GIVEN DATA section start

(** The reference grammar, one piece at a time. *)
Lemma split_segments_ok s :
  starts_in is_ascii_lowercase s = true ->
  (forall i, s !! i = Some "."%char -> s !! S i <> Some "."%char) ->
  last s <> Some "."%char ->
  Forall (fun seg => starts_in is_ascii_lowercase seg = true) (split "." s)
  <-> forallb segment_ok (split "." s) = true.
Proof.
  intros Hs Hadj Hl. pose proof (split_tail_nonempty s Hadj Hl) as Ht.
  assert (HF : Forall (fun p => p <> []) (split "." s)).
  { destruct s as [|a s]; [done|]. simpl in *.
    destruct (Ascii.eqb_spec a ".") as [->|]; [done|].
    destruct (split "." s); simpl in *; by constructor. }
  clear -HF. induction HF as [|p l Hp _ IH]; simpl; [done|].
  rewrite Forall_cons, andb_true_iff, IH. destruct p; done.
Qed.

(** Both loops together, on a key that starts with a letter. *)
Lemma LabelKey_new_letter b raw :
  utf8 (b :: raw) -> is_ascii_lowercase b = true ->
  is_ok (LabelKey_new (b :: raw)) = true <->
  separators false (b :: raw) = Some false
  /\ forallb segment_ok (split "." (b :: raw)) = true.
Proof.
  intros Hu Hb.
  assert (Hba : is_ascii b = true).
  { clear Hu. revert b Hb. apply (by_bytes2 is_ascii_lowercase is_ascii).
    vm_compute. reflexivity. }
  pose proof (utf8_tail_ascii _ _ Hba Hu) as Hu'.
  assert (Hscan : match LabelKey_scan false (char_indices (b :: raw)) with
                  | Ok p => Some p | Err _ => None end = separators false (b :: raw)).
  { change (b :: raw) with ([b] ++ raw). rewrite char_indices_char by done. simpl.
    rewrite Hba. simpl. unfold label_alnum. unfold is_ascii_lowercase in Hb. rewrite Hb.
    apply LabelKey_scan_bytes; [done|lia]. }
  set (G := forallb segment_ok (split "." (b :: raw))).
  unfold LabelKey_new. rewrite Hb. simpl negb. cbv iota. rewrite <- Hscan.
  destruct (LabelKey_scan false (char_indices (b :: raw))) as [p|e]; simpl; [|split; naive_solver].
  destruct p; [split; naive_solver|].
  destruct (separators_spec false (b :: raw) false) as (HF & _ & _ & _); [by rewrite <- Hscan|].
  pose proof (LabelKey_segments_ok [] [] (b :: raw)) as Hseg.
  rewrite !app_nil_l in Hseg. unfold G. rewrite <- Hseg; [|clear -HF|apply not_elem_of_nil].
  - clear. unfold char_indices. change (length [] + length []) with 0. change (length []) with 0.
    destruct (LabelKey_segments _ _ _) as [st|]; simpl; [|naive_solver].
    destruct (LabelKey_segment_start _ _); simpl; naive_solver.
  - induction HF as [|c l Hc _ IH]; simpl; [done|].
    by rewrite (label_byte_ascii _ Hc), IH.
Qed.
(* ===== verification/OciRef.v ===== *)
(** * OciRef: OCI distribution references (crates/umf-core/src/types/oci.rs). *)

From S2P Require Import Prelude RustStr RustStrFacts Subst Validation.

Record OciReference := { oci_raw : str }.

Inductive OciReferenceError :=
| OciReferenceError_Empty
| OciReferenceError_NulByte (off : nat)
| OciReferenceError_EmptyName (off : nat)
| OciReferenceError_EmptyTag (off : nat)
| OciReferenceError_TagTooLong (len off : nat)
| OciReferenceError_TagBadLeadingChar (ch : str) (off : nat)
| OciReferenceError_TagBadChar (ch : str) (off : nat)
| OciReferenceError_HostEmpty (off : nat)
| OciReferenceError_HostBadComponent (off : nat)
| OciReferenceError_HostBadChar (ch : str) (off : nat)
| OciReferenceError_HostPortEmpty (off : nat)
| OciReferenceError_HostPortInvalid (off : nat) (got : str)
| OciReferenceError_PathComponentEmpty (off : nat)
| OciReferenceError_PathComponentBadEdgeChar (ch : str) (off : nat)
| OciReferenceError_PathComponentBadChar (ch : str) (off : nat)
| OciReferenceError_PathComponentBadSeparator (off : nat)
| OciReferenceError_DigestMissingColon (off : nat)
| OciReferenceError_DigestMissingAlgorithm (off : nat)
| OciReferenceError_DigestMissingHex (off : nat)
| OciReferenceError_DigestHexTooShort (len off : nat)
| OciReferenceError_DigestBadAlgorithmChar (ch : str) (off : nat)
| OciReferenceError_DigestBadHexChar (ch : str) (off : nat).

GIVEN DATA section end
GIVEN DATA section start

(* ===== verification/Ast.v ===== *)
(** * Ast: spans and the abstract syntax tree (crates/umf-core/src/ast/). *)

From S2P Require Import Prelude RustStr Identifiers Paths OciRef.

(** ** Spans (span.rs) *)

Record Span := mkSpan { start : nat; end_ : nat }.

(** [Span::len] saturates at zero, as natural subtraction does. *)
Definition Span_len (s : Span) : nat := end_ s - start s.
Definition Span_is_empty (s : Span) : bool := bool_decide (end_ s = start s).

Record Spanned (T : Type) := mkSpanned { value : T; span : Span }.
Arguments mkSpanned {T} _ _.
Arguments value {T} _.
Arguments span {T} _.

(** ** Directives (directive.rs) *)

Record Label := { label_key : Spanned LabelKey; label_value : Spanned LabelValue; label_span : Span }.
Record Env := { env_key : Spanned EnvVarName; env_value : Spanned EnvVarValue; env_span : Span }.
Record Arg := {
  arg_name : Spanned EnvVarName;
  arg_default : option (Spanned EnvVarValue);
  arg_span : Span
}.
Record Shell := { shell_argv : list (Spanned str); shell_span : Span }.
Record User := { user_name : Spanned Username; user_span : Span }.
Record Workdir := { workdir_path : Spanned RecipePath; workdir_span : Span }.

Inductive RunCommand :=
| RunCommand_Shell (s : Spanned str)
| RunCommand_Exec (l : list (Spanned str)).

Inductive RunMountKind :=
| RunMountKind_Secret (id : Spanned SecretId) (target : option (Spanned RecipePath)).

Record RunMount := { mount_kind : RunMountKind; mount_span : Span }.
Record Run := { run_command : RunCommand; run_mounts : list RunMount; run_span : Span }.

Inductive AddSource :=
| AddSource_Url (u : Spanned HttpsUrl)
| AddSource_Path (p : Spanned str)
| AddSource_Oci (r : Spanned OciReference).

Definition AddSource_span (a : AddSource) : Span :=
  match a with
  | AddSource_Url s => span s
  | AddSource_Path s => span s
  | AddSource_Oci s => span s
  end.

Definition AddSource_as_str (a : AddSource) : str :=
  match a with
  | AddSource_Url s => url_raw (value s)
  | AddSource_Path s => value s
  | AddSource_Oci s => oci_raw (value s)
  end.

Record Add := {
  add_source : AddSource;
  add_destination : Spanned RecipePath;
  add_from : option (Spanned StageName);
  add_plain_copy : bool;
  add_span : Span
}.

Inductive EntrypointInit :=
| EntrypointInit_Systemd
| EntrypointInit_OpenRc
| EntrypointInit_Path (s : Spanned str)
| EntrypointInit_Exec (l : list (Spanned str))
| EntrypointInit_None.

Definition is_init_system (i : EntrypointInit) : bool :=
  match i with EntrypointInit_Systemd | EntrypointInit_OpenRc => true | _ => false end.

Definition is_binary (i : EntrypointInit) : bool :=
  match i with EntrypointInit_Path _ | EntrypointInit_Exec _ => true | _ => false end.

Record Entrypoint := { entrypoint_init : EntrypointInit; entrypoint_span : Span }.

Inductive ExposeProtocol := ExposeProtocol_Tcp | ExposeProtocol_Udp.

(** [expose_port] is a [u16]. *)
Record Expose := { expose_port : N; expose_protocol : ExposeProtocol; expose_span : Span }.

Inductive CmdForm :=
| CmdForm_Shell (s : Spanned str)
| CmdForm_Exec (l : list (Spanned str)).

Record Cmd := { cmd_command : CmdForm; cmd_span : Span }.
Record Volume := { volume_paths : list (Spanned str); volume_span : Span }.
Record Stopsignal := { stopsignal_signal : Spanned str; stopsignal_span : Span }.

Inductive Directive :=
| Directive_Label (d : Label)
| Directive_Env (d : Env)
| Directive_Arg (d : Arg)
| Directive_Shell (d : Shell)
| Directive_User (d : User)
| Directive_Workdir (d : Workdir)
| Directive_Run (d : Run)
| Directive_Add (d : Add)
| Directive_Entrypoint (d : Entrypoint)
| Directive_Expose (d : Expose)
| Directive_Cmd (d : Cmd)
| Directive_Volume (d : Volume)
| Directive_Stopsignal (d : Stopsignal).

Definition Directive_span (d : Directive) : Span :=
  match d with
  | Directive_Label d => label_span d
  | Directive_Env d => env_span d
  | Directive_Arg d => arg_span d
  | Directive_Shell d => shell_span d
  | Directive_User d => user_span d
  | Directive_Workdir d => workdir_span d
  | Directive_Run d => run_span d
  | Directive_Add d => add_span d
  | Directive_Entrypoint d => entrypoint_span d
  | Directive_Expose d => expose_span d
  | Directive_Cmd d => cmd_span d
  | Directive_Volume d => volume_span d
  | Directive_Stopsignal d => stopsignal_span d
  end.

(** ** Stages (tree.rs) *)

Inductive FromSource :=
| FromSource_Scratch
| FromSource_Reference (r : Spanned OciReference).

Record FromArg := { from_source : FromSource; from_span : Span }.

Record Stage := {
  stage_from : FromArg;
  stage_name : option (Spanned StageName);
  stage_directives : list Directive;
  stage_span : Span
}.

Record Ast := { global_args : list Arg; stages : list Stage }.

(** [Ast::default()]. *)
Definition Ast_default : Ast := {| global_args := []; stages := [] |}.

GIVEN DATA section end

* TASK DESCRIPTION: In the listing above, find each line with the word "clear" and copy it.

* SOLUTION TO THE EXERCISE:
  clear -HF. induction HF as [|p l Hp _ IH]; simpl; [done|].
  { clear Hu. revert b Hb. apply (by_bytes2 is_ascii_lowercase is_ascii).
  rewrite !app_nil_l in Hseg. unfold G. rewrite <- Hseg; [|clear -HF|apply not_elem_of_nil].
  - clear. unfold char_indices. change (length [] + length []) with 0. change (length []) with 0.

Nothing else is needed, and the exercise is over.